» DATA RECORDS
(** C10: a text returned by [transcribe] is the decoded output of the
    model, stripped: it has no white space at either end; hence the same
    holds of the transcription field of every response the handler
    returns. *)
Theorem transcript_is_stripped
    (B : Backend) (audio_path : string) (w : world)
    (l : list (level * string)) (text : string) :
  transcribe B audio_path w = (l, Ok text) ->
  (∃ processor model waveform raw,
     infer B processor model (asr_device w) waveform = Ok raw
     ∧ text = PyStr.strip raw)
  ∧ trimmed text = true
  ∧ (∀ env file lang w0 d w',
       transcribe_audio (transcribe B) env file lang w0 = (Ok d, w') ->
       ∃ t, dict_get d "transcription" = Some (PStr t) ∧ trimmed t = true).
Proof.
  intros H.
  destruct (transcribe_returns B audio_path w l text H)
    as (processor & model & waveform & raw & _ & _ & Hinf & ->).
  split; [by exists processor, model, waveform, raw|].
  split; [apply strip_trimmed|].
  - intros env file lang w0 d w' Hrun.
    destruct (transcribe_audio_returns _ _ _ _ _ _ _ Hrun)
      as (path & l' & t & _ & _ & Htr & Hd).
    exists t. split; [exact Hd|].
    destruct (transcribe_returns B _ _ _ _ Htr)
      as (? & ? & ? & raw' & _ & _ & _ & ->).
    apply strip_trimmed.
Qed.

Lemma transcript_is_stripped_witness :
  (∃ processor model waveform raw,
     infer Demo.backend processor model (asr_device Demo.w1) waveform = Ok raw
     ∧ "habari ya asubuhi" = PyStr.strip raw)
  ∧ trimmed "habari ya asubuhi" = true
  ∧ (∀ env file lang w0 d w',
       transcribe_audio (transcribe Demo.backend) env file lang w0
       = (Ok d, w') ->
       ∃ t, dict_get d "transcription" = Some (PStr t) ∧ trimmed t = true).
Proof.
  apply (transcript_is_stripped Demo.backend "/tmp/tmpa1b2c3d4.wav"
           (set_fs {[ "/tmp/tmpa1b2c3d4.wav" := "RIFF" ]} Demo.w1)
           [(DEBUG, "Raw transcription:   habari ya asubuhi
")] "habari ya asubuhi").
  vm_compute. reflexivity.
Defined.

» EXERCISE
Given the entries above, say how many lines include the word "destruct", and write nothing besides the number.

» EXERCISE ANSWER
3